Algumas dessas redes têm sido um sucesso ao redor do mundo, enquanto outras ainda enfrentam dificuldades para atrair seu público-alvo.

Um relatório do Greenpeace que analisou abrigos em 16 cidades espanholas encontrou diversos gargalos a serem resolvidos: horários de funcionamento limitados, áreas de descanso insuficientes e cobranças pelo acesso a alguns desses espaços. Outros obstáculos incluem as dificuldades de monitorar a eficácia e o custo-benefício das iniciativas, bem como a escassez de informações a respeito dos próprios abrigos.

O que é um abrigo climático?

Abrigo climático é um espaço no qual uma pessoa pode se refugiar dos efeitos de eventos climáticos extremos.

No caso das ondas de calor, esses abrigos podem ser parques arborizados, prédios públicos com ar-condicionado ou espaços ao ar livre com bebedouros e chuveiros para os dias mais quentes.

Barcelona: a capital dos abrigos climáticos

Em 2019, Barcelona virou a primeira cidade a criar uma rede formal de abrigos climáticos.

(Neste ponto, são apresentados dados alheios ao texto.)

(* ===== verification/Refresh.v ===== *)
(** * Refresh: the refresh managers

    Models the four implementations of [IRefreshManager]
    ([ramulator/controller/refresh/impl]).  A manager is owned by its
    controller and reads the controller's clock and device; it hands its
    requests to [priority_send].  A pointer to a node is its path. *)
From stdpp Require Import prelude gmap strings.
From S2P Require Import Prelude DramSpec Standards Node NodeTiming NodeTree Device Request AddrMapper Float32 ControllerState Controller.
Open Scope Z_scope.

(** The coordinates of a node, read from it up to the root; the levels
    below it stay wildcards.  A null pointer leaves every level a
    wildcard. *)
Definition build_addr_vec (d : DRAMDevice) (p : option (list nat)) : res AddrVec_t :=
  let addr_vec := replicate (Z.to_nat (level_count (m_spec d))) (-1) in
  match p with
  | None => Ok addr_vec
  | Some p =>
      l ← of_option UndefinedBehaviour (spine (m_root d) p);
      foldM (fun av n => vset av (Z.of_nat (n_level n)) (n_id n)) (rev l) addr_vec
  end.

(** ** AllBank *)
Definition all_bank_refresh_scopes : list (string * string) :=
  [("DDR3", "Rank"); ("DDR4", "Rank"); ("DDR5", "Rank"); ("LPDDR5", "Rank"); ("GDDR6", "Channel");
   ("HBM1", "Channel"); ("HBM2", "PseudoChannel"); ("HBM3", "PseudoChannel"); ("HBM4", "PseudoChannel")].

Definition all_bank_refresh_scope_for (s : DRAMSpec) : res string :=
  match List.find (fun p => bool_decide (standard_name s = p.1)) all_bank_refresh_scopes with
  | Some p => Ok p.2
  | None => Err (Throw "AllBank refresh: no default scope for DRAM standard")
  end.

Definition AllBankRefresh_init (d : DRAMDevice) : res AllBankRefresh :=
  let info := m_spec d in
  m_scope ← all_bank_refresh_scope_for info;
  cmd ← get_command_id info "REFab";
  lvl ← get_level_id info m_scope;
  nrefi ← get_timing_value info "nREFI";
  let nodes := paths_at_level (Z.to_nat lvl) (m_root d) in
  if bool_decide (nodes = []) then Err (Throw "AllBank refresh: no nodes found at level")
  else Ok (mkAB nrefi cmd lvl nrefi nodes).

Definition send_refresh (cmd : Z) (what : string) (c : ControllerBase) (ref_node : list nat) : res ControllerBase :=
  addr_vec ← build_addr_vec (c_device c) (Some ref_node);
  p ← ctrl_priority_send c (Request_cmd addr_vec cmd);
  if (p.1 : bool) then Ok p.2 else Err (Throw what).

Definition AllBankRefresh_tick (r : AllBankRefresh) (c : ControllerBase) : res ControllerBase :=
  if c_clk c =? ab_next_refresh_cycle r then
    let r := mkAB (ab_next_refresh_cycle r + ab_nrefi r) (ab_cmd_refab r) (ab_ref_level r) (ab_nrefi r) (ab_ref_nodes r) in
    foldM (send_refresh (ab_cmd_refab r) "Failed to send refresh!") (ab_ref_nodes r) (with_c_refresh c (AllBank r))
  else Ok c.

(** ** PerBank *)
Definition PerBankRefresh_init (d : DRAMDevice) : res PerBankRefresh :=
  let info := m_spec d in
  cmd ← get_command_id info "REFpb";
  lvl ← get_level_id info "Bank";
  nrefipb ← get_timing_value info "nREFIpb";
  Ok (mkPB nrefipb cmd lvl nrefipb (paths_at_level (Z.to_nat lvl) (m_root d)) 0).

Definition PerBankRefresh_tick (r : PerBankRefresh) (c : ControllerBase) : res ControllerBase :=
  if c_clk c =? pb_next_refresh_cycle r then
    bank_node ← vget (pb_bank_nodes r) (pb_next_bank_idx r);
    c ← send_refresh (pb_cmd_refpb r) "Failed to send per-bank refresh!" c bank_node;
    Ok (with_c_refresh c (PerBank (mkPB (pb_next_refresh_cycle r + pb_nrefipb r) (pb_cmd_refpb r) (pb_bank_level r)
          (pb_nrefipb r) (pb_bank_nodes r)
          ((pb_next_bank_idx r + 1) mod Z.of_nat (length (pb_bank_nodes r))))))
  else Ok c.

(** ** HBM34PerBankRefresh *)
Definition with_h_cursor (r : HBM34PerBankRefresh) (sid flat_bank : Z) : HBM34PerBankRefresh :=
  mkH34 (h_cmd_refpb r) (h_level_pc r) (h_level_sid r) (h_level_bg r) (h_level_bank r) (h_bank_level r)
    (h_pc_count r) (h_sid_count r) (h_bank_groups r) (h_banks_per_group r) (h_banks_per_sid r) (h_nrefipb r)
    (h_nrfc_pb r) sid flat_bank (h_next_refresh_clk r) (h_sets r) (h_pending_refpbs r).
Definition with_h_next_refresh_clk (r : HBM34PerBankRefresh) (v : Z) : HBM34PerBankRefresh :=
  mkH34 (h_cmd_refpb r) (h_level_pc r) (h_level_sid r) (h_level_bg r) (h_level_bank r) (h_bank_level r)
    (h_pc_count r) (h_sid_count r) (h_bank_groups r) (h_banks_per_group r) (h_banks_per_sid r) (h_nrefipb r)
    (h_nrfc_pb r) (h_next_sid r) (h_next_flat_bank r) v (h_sets r) (h_pending_refpbs r).
Definition with_h_sets (r : HBM34PerBankRefresh) (v : list (list RefpbSetState)) : HBM34PerBankRefresh :=
  mkH34 (h_cmd_refpb r) (h_level_pc r) (h_level_sid r) (h_level_bg r) (h_level_bank r) (h_bank_level r)
    (h_pc_count r) (h_sid_count r) (h_bank_groups r) (h_banks_per_group r) (h_banks_per_sid r) (h_nrefipb r)
    (h_nrfc_pb r) (h_next_sid r) (h_next_flat_bank r) (h_next_refresh_clk r) v (h_pending_refpbs r).
Definition with_h_pending (r : HBM34PerBankRefresh) (v : list BankRef) : HBM34PerBankRefresh :=
  mkH34 (h_cmd_refpb r) (h_level_pc r) (h_level_sid r) (h_level_bg r) (h_level_bank r) (h_bank_level r)
    (h_pc_count r) (h_sid_count r) (h_bank_groups r) (h_banks_per_group r) (h_banks_per_sid r) (h_nrefipb r)
    (h_nrfc_pb r) (h_next_sid r) (h_next_flat_bank r) (h_next_refresh_clk r) (h_sets r) v.

Definition flat_bank_in_sid (r : HBM34PerBankRefresh) (addr_vec : AddrVec_t) : res Z :=
  bg ← vget addr_vec (h_level_bg r);
  b ← vget addr_vec (h_level_bank r);
  Ok (bg * h_banks_per_group r + b).

(** [m_sets[pc][sid]] and its update in place. *)
Definition get_set (sets : list (list RefpbSetState)) (pc sid : Z) : res RefpbSetState :=
  row ← vget sets pc; vget row sid.
Definition put_set (sets : list (list RefpbSetState)) (pc sid : Z) (v : RefpbSetState)
  : res (list (list RefpbSetState)) :=
  row ← vget sets pc; row' ← vset row sid v; vset sets pc row'.

Definition empty_bank_ref : BankRef := mkBR None (-1) 0 (-1).

(** The slot of one bank node is filled; a second node for it is an error. *)
Definition place_bank (d : DRAMDevice) (r : HBM34PerBankRefresh) (sets : list (list RefpbSetState)) (node : list nat)
  : res (list (list RefpbSetState)) :=
  addr_vec ← build_addr_vec d (Some node);
  pc ← vget addr_vec (h_level_pc r);
  sid ← (if 0 <=? h_level_sid r then vget addr_vec (h_level_sid r) else Ok 0);
  flat_bank ← flat_bank_in_sid r addr_vec;
  set ← get_set sets pc sid;
  slot ← vget (banks_by_flat set) flat_bank;
  if bool_decide (is_Some (br_node slot)) then
    Err (Throw "HBM34PerBankRefresh found duplicate bank node in a REFpb set")
  else
    banks ← vset (banks_by_flat set) flat_bank (mkBR (Some node) pc sid flat_bank);
    put_set sets pc sid (mkSet banks (refreshed set) (next_set_allowed_clk set)).

Definition set_complete (s : RefpbSetState) : bool :=
  forallb (fun b => bool_decide (is_Some (br_node b))) (banks_by_flat s).

Definition build_refpb_sets (d : DRAMDevice) (r : HBM34PerBankRefresh) : res HBM34PerBankRefresh :=
  let n := Z.to_nat (h_banks_per_sid r) in
  let fresh := mkSet (replicate n empty_bank_ref) (replicate n false) 0 in
  let sets := replicate (Z.to_nat (h_pc_count r)) (replicate (Z.to_nat (h_sid_count r)) fresh) in
  sets ← foldM (place_bank d r) (paths_at_level (Z.to_nat (h_bank_level r)) (m_root d)) sets;
  if forallb (forallb set_complete) sets then Ok (with_h_sets r sets)
  else Err (Throw "HBM34PerBankRefresh found an incomplete REFpb set").

Definition HBM34PerBankRefresh_init (d : DRAMDevice) : res HBM34PerBankRefresh :=
  let info := m_spec d in
  cmd ← get_command_id info "REFpb";
  pc ← get_level_id info "PseudoChannel";
  sid ← (if has_level info "Sid" then get_level_id info "Sid" else Ok (-1));
  bg ← get_level_id info "BankGroup";
  bank ← get_level_id info "Bank";
  pc_count ← get_level_size info "PseudoChannel";
  sid_count ← (if 0 <=? sid then get_level_size info "Sid" else Ok 1);
  bank_groups ← get_level_size info "BankGroup";
  banks_per_group ← get_level_size info "Bank";
  nrefipb ← get_timing_value info "nREFIpb";
  nrfc_pb ← get_timing_value info "nRFCpb";
  build_refpb_sets d
    (mkH34 cmd pc sid bg bank bank pc_count sid_count bank_groups banks_per_group
       (bank_groups * banks_per_group) nrefipb nrfc_pb 0 0 nrefipb [] []).

Definition advance_logical_cursor (r : HBM34PerBankRefresh) : HBM34PerBankRefresh :=
  let next := h_next_flat_bank r + 1 in
  if next =? h_banks_per_sid r then with_h_cursor r ((h_next_sid r + 1) mod h_sid_count r) 0
  else with_h_cursor r (h_next_sid r) next.

(** Some pseudo-channel may not start a set yet. *)
Fixpoint set_blocked (r : HBM34PerBankRefresh) (clk : Z) (pcs : list Z) : res bool :=
  match pcs with
  | [] => Ok false
  | pc :: pcs =>
      set ← get_set (h_sets r) pc (h_next_sid r);
      if clk <? next_set_allowed_clk set then Ok true else set_blocked r clk pcs
  end.

Definition seed_pending_refpbs (clk : Z) (r : HBM34PerBankRefresh) : res (bool * HBM34PerBankRefresh) :=
  let pcs := seqZ 0 (h_pc_count r) in
  blocked ← set_blocked r clk pcs;
  if (blocked : bool) then Ok (false, r)
  else
    banks ← mapM (fun pc =>
      set ← get_set (h_sets r) pc (h_next_sid r);
      bank ← vget (banks_by_flat set) (h_next_flat_bank r);
      Ok (mkBR (br_node bank) pc (h_next_sid r) (h_next_flat_bank r))) pcs;
    Ok (true, advance_logical_cursor (with_h_pending r (h_pending_refpbs r ++ banks))).

(** Marking a bank refreshed; a complete set is reset and closed for tRFCpb. *)
Definition mark_refreshed (r : HBM34PerBankRefresh) (clk : Z) (set : RefpbSetState) (flat_bank : Z)
  : res RefpbSetState :=
  refreshed' ← vset (refreshed set) flat_bank true;
  if forallb id refreshed' then
    Ok (mkSet (banks_by_flat set) (map (fun _ => false) refreshed') (clk + h_nrfc_pb r))
  else Ok (mkSet (banks_by_flat set) refreshed' (next_set_allowed_clk set)).

Definition service_pending_refpb (r : HBM34PerBankRefresh) (c : ControllerBase)
  : res (bool * HBM34PerBankRefresh * ControllerBase) :=
  match h_pending_refpbs r with
  | [] => Ok (false, r, c)
  | pending :: rest =>
      addr_vec ← build_addr_vec (c_device c) (br_node pending);
      p ← ctrl_priority_send c (Request_cmd addr_vec (h_cmd_refpb r));
      if negb p.1 then Ok (true, r, p.2)
      else
        set ← get_set (h_sets r) (br_pc pending) (br_sid pending);
        set' ← mark_refreshed r (c_clk c) set (br_flat_bank pending);
        sets ← put_set (h_sets r) (br_pc pending) (br_sid pending) set';
        Ok (true, with_h_pending (with_h_sets r sets) rest, p.2)
  end.

Definition HBM34PerBankRefresh_tick (r : HBM34PerBankRefresh) (c : ControllerBase) : res ControllerBase :=
  sv ← service_pending_refpb r c;
  let '(served, r, c) := sv in
  if (served : bool) then Ok (with_c_refresh c (HBM34PerBank r))
  else if c_clk c <? h_next_refresh_clk r then Ok (with_c_refresh c (HBM34PerBank r))
  else
    sd ← seed_pending_refpbs (c_clk c) r;
    if negb sd.1 then Ok (with_c_refresh c (HBM34PerBank (with_h_next_refresh_clk sd.2 (c_clk c + 1))))
    else
      sv ← service_pending_refpb sd.2 c;
      let '(_, r, c) := sv in
      Ok (with_c_refresh c (HBM34PerBank (with_h_next_refresh_clk r (h_next_refresh_clk r + h_nrefipb r)))).

(** ** The interface *)
Definition refresh_tick (c : ControllerBase) : res ControllerBase :=
  match c_refresh c with
  | NoRefresh => Ok c
  | AllBank r => AllBankRefresh_tick r c
  | PerBank r => PerBankRefresh_tick r c
  | HBM34PerBank r => HBM34PerBankRefresh_tick r c
  end.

Ana Terra Amorim-Maia, pesquisadora do Centro Basco para as Mudanças Climáticas, observou que a ideia de abrir esses espaços em situações de calor extremo já estava presente em cidades dos Estados Unidos e do Canadá, onde são conhecidos como “centros de resfriamento”. 

“Barcelona aprendeu com o conceito dos centros de resfriamento, que eram mais voltados para populações vulneráveis, e expandiu o acesso a qualquer pessoa que precisasse de abrigo contra o calor, chamando-os de abrigos climáticos”, explicou.

Hoje a cidade tem 409 abrigos climáticos, para os quais as pessoas são encaminhadas caso precisem escapar do calor. Entre eles, há bibliotecas, mercados, piscinas, clubes esportivos e museus, como o Mosteiro Real de Santa Maria de Pedralbes

Um dos principais desafios é garantir que as pessoas conheçam a rede de abrigos e que ela chegue aos mais vulneráveis. Em 2022, apenas 15% dos moradores do bairro popular de La Prosperitat conheciam os abrigos, de acordo com uma pesquisa realizada por Amorim-Maia. Em 2023, esse número chegou a 30%, conforme dados da prefeitura. 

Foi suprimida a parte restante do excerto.